(Stored data entries)
───

(* ===== verification/App.v ===== *)
(** * The application ([app/app.go])

    [Run] loads the configuration and the topology, creates the host, builds a domain
    for each configured chain and starts the relayer.  A component it creates is
    recorded with the values it is created with; the components themselves are the
    other files of this library.  Clients, key pairs, the block store and the database
    are arguments. *)

From Stdlib Require Import Ascii.
From S2P Require Import Prelude GoBytes GoStrings GoFloat GoParse GoJson Files Topology Transfer EvmDeposit EvmListener BtcTx BtcListener Config ChainConfig.

#[local] Open Scope string_scope.
#[local] Open Scope list_scope.
#[local] Open Scope Z_scope.

(** [panicOnError], and [panic(err)]. *)
Definition panicOnError {A} (r : res A) : res A :=
  match r with Err _ => Panic | r => r end.

(** [strings.ToLower] on ASCII. *)
Definition lower_char (c : ascii) : ascii :=
  if (65 <=? code c) && (code c <=? 90) then Ascii.ascii_of_nat (Ascii.nat_of_ascii c + 32) else c.
Fixpoint ToLower (s : string) : string :=
  match s with EmptyString => "" | String c s' => String (lower_char c) (ToLower s') end.

(** ** Configuration and topology *)

Section configuration.
Context {Level : Type} (ParseLevel : string -> res Level).
Context (Merge : chain_config -> chain_config -> res chain_config).
Context (MarshalTree : gmap string env_tree -> res bytes) (UnmarshalWrapper : bytes -> res RawConfig).
Context (UnmarshalChains : string -> res (list chain_config)) (UnmarshalShared : bytes -> res (list chain_config)).

(** What the outside holds: the variables, the value of [SYG_CHAINS], the answer of the
    configuration address, what the file at a path is read to. *)
Record config_sources := {
  cs_environ : list string;
  cs_chains : string;
  cs_network : string -> res bytes;
  cs_file : string -> res RawConfig;
}.

Definition load_configuration (w : config_sources) (configFlag configURL : string) : res (Config Level) :=
  shared ← (if bool_decide (configURL = "") then Ok None
            else Some <$> panicOnError (GetSharedConfigFromNetwork UnmarshalShared (cs_network w configURL)));
  if bool_decide (ToLower configFlag = "env")
  then panicOnError (GetConfigFromENV ParseLevel Merge MarshalTree UnmarshalWrapper UnmarshalChains
                       (cs_environ w) (cs_chains w) shared)
  else panicOnError (GetConfigFromFile ParseLevel Merge (cs_file w configFlag) shared).
End configuration.

Section topology.
Context `{CTR} `{TopologyLibs} `{TopologyJSON}.

(** The topology of the file, or else the published one, which is then stored. *)
Definition stored_or_published (env : os_env) (path : string) (published : res NetworkTopology)
    : gom files NetworkTopology := fun fs =>
  match stored_Topology env path fs with
  | Ok t => (Ok t, fs)
  | Panic => (Panic, fs)
  | Err _ =>
      match panicOnError published with
      | Ok t =>
          match StoreTopology env path t fs with
          | (Ok _, fs') => (Ok t, fs')
          | (_, fs') => (Panic, fs')
          end
      | _ => (Panic, fs)
      end
  end.

Definition load_topology (env : os_env) (config : TopologyConfiguration) (get : string -> res string)
    : gom files NetworkTopology :=
  decrypter ← gom_lift (panicOnError (NewAESEncryption (bytes_of_string (toc_EncryptionKey config))));
  stored_or_published env (toc_Path config) (fetch_topology decrypter (get (toc_Url config)) "").
End topology.

(** ** Domains *)

Inductive event_handler :=
| DepositEventHandler (bridge : bytes) (domainID : Z)
| KeygenEventHandler (bridge : bytes) (threshold : Z)
| FrostKeygenEventHandler (frostAddress : bytes) (threshold : Z)
(** [topology]: whether it has a topology provider and a topology store. *)
| RefreshEventHandler (bridge : bytes) (topology : bool)
| RetryV1EventHandler (bridge : bytes) (domainID blockConfirmations : Z)
| RetryV2EventHandler (retryAddress : bytes) (domainID : Z).

Inductive substrate_event_handler :=
| SubstrateRetryEventHandler (domainID : Z)
| SubstrateTransferEventHandler (domainID : Z).

(** The handlers registered with [message.MessageHandler]. *)
Inductive message_handler :=
| EvmTransferHandler
| EvmRetryHandler (blockConfirmations : Z)
| SubstrateTransferHandler
| SubstrateRetryHandler
| BtcTransferHandler
| BtcRetryHandler (blockConfirmations : Z).

Record evm_domain := {
  ed_id : Z;
  ed_bridge : bytes;
  ed_depositHandlers : gmap bytes DepositHandler;
  ed_eventHandlers : list event_handler;
  ed_messageHandlers : gmap string message_handler;
  ed_blockRetryInterval : Z;
  ed_blockConfirmations : Z;
  ed_blockInterval : Z;
  ed_transactionMaxGas : Z;
  ed_transferGas : Z;
  ed_startBlock : Z;
  ed_maxGasPrice : Z;
  ed_gasMultiplier : float64;
  ed_gasIncreasePercentage : Z;
}.

Record substrate_domain := {
  sd_id : Z;
  sd_eventHandlers : list substrate_event_handler;
  sd_messageHandlers : gmap string message_handler;
  sd_blockRetryInterval : Z;
  sd_blockInterval : Z;
  sd_startBlock : Z;
  sd_chainID : Z;
  sd_tip : Z;
}.

Record btc_domain (Address : Type) := {
  bd_chain : BtcChain;
  bd_resources : gmap bytes (ConfigResource Address);
  bd_feeAddress : Address;
  bd_messageHandlers : gmap string message_handler;
  bd_blockConfirmations : Z;
  bd_network : Params;
  bd_blockRetryInterval : Z;
  bd_mempoolUrl : string;
  bd_uploader : UploaderConfig;
}.
Arguments bd_chain {Address} _.
Arguments bd_resources {Address} _.
Arguments bd_feeAddress {Address} _.
Arguments bd_messageHandlers {Address} _.
Arguments bd_blockConfirmations {Address} _.
Arguments bd_network {Address} _.
Arguments bd_blockRetryInterval {Address} _.
Arguments bd_mempoolUrl {Address} _.
Arguments bd_uploader {Address} _.

Inductive domain (Address : Type) :=
| EvmDomain (d : evm_domain)
| SubstrateDomain (d : substrate_domain)
| BtcDomain (d : btc_domain Address).
Arguments EvmDomain {Address} d.
Arguments SubstrateDomain {Address} d.
Arguments BtcDomain {Address} d.

Definition domain_id {Address} (d : domain Address) : Z :=
  match d with
  | EvmDomain d => ed_id d
  | SubstrateDomain d => sd_id d
  | BtcDomain d => bc_id (bd_chain d)
  end.

(** btcd's [rpcclient.ConnConfig], the fields that are set. *)
Record ConnConfig := {
  cc_HTTPPostMode : bool;
  cc_Host : string;
  cc_User : string;
  cc_Pass : string;
  cc_DisableTLS : bool;
}.

(** The libraries [Run] calls: decoders of the chain configurations, key pairs, clients
    and their head, the block store of sygma-core. *)
Class AppLibs (Address : Type) := {
  DecodeEVM : chain_config -> res RawEVMConfig;
  DecodeSubstrate : chain_config -> res RawSubstrateConfig;
  DecodeBtc : chain_config -> res RawBtcConfig;
  DecodeAddress : string -> Params -> res Address;
  HexToAddress : string -> bytes;
  KeypairFromString : string -> res unit;
  KeyringPairFromSecret : string -> Z -> res unit;
  Connect : string -> res unit;
  rpcclient_New : ConnConfig -> res unit;
  GetBlockChainInfo : ConnConfig -> res string;
  LatestBlock : string -> res Z;
  GetStartBlock : Z -> Z -> bool -> bool -> res (option Z);
}.

(** [*config.GeneralChainConfig.Id] *)
Definition config_id (c : GeneralChainConfig) : res Z := or_panic (gc_Id c).

(** [handler.Type] in the switch over the configured handlers. *)
Definition deposit_handler_of (type : string) : option DepositHandler :=
  if bool_decide (type = "erc20") || bool_decide (type = "native") then Some Erc20DepositHandler
  else if bool_decide (type = "permissionlessGeneric") then Some PermissionlessGenericDepositHandler
  else if bool_decide (type = "erc721") then Some Erc721DepositHandler
  else if bool_decide (type = "erc1155") then Some Erc1155DepositHandler
  else None.

Section domains.
Context {Address : Type} `{AppLibs Address} (flags : Flags) (threshold : Z) (uploader : UploaderConfig).

(** [connection.NewBtcConnection] *)
Definition NewBtcConnection (url username password : string) (disableTLS : bool) : res unit :=
  let connConfig := {| cc_HTTPPostMode := true; cc_Host := url; cc_User := username; cc_Pass := password;
                       cc_DisableTLS := disableTLS |} in
  client ← rpcclient_New connConfig;
  _ ← GetBlockChainInfo connConfig;
  Ok client.

Definition register_handlers (handlers : list HandlerConfig) (e : gmap bytes DepositHandler)
    : gmap bytes DepositHandler :=
  foldl (fun e h => match deposit_handler_of (hc_Type h) with
                    | Some handler => RegisterDepositHandler HexToAddress (hc_Address h) handler e
                    | None => e
                    end) e handlers.

(** The block a domain starts at. *)
Definition start_block (id : Z) (general : GeneralChainConfig) (configured interval : Z) : res Z :=
  startBlock ← panicOnError (GetStartBlock id configured (gc_LatestBlock general) (gc_FreshStart general));
  startBlock ← match startBlock with
               | Some b => Ok b
               | None => panicOnError (LatestBlock (gc_Endpoint general))
               end;
  panicOnError (CalculateStartingBlock (Some startBlock) (Some interval)).

Definition new_evm_domain (chainConfig : chain_config) : res evm_domain :=
  config ← panicOnError (NewEVMConfig DecodeEVM flags chainConfig);
  _ ← panicOnError (KeypairFromString (gc_Key (ev_General config)));
  _ ← panicOnError (Connect (gc_Endpoint (ev_General config)));
  id ← config_id (ev_General config);
  let bridgeAddress := HexToAddress (ev_Bridge config) in
  let frostAddress := HexToAddress (ev_FrostKeygen config) in
  startBlock ← start_block id (ev_General config) (ev_StartBlock config) (ev_BlockInterval config);
  Ok {| ed_id := id; ed_bridge := bridgeAddress;
        ed_depositHandlers := register_handlers (ev_Handlers config) ∅;
        ed_eventHandlers :=
          [DepositEventHandler bridgeAddress id; KeygenEventHandler bridgeAddress threshold;
           FrostKeygenEventHandler frostAddress threshold; RefreshEventHandler bridgeAddress true;
           RetryV1EventHandler bridgeAddress id (ev_BlockConfirmations config)] ++
          (if bool_decide (ev_Retry config = "") then []
           else [RetryV2EventHandler (HexToAddress (ev_Retry config)) id]);
        ed_messageHandlers :=
          <[TransferMessageType := EvmTransferHandler]>
            (<[RetryMessageType := EvmRetryHandler (ev_BlockConfirmations config)]> ∅);
        ed_blockRetryInterval := ev_BlockRetryInterval config;
        ed_blockConfirmations := ev_BlockConfirmations config;
        ed_blockInterval := ev_BlockInterval config;
        ed_transactionMaxGas := u64_wrap (ev_GasLimit config); ed_transferGas := ev_TransferGas config;
        ed_startBlock := startBlock; ed_maxGasPrice := ev_MaxGasPrice config;
        ed_gasMultiplier := ev_GasMultiplier config;
        ed_gasIncreasePercentage := ev_GasIncreasePercentage config |}.

Definition new_substrate_domain (chainConfig : chain_config) : res substrate_domain :=
  config ← panicOnError (NewSubstrateConfig DecodeSubstrate flags chainConfig);
  _ ← panicOnError (Connect (gc_Endpoint (suc_General config)));
  _ ← panicOnError (KeyringPairFromSecret (gc_Key (suc_General config)) (suc_SubstrateNetwork config));
  id ← config_id (suc_General config);
  startBlock ← start_block id (suc_General config) (suc_StartBlock config) (suc_BlockInterval config);
  Ok {| sd_id := id;
        sd_eventHandlers := [SubstrateRetryEventHandler id; SubstrateTransferEventHandler id];
        sd_messageHandlers :=
          <[RetryMessageType := SubstrateRetryHandler]> (<[TransferMessageType := SubstrateTransferHandler]> ∅);
        sd_blockRetryInterval := suc_BlockRetryInterval config; sd_blockInterval := suc_BlockInterval config;
        sd_startBlock := startBlock; sd_chainID := suc_ChainID config; sd_tip := suc_Tip config |}.

(** [resources[resource.ResourceID] = resource] *)
Definition resource_map (rs : list (ConfigResource Address)) : gmap bytes (ConfigResource Address) :=
  foldl (fun m r => <[cr_ResourceID r := r]> m) ∅ rs.

Definition new_btc_domain (chainConfig : chain_config) : res (btc_domain Address) :=
  config ← panicOnError (NewBtcConfig DecodeAddress DecodeBtc flags chainConfig);
  _ ← panicOnError (NewBtcConnection (gc_Endpoint (bt_General config)) (bt_Username config)
                      (bt_Password config) false);
  id ← config_id (bt_General config);
  Ok {| bd_chain := NewBtcChain id; bd_resources := resource_map (bt_Resources config);
        bd_feeAddress := bt_FeeAddress config;
        bd_messageHandlers :=
          <[RetryMessageType := BtcRetryHandler (bt_BlockConfirmations config)]>
            (<[TransferMessageType := BtcTransferHandler]> ∅);
        bd_blockConfirmations := bt_BlockConfirmations config; bd_network := bt_Network config;
        bd_blockRetryInterval := bt_BlockRetryInterval config; bd_mempoolUrl := bt_MempoolUrl config;
        bd_uploader := uploader |}.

───

Problem to work on:
Would you copy out each line of the records above where the word "NewBtcConnection" occurs?

Solution:
(** [connection.NewBtcConnection] *)
Definition NewBtcConnection (url username password : string) (disableTLS : bool) : res unit :=
  _ ← panicOnError (NewBtcConnection (gc_Endpoint (bt_General config)) (bt_Username config)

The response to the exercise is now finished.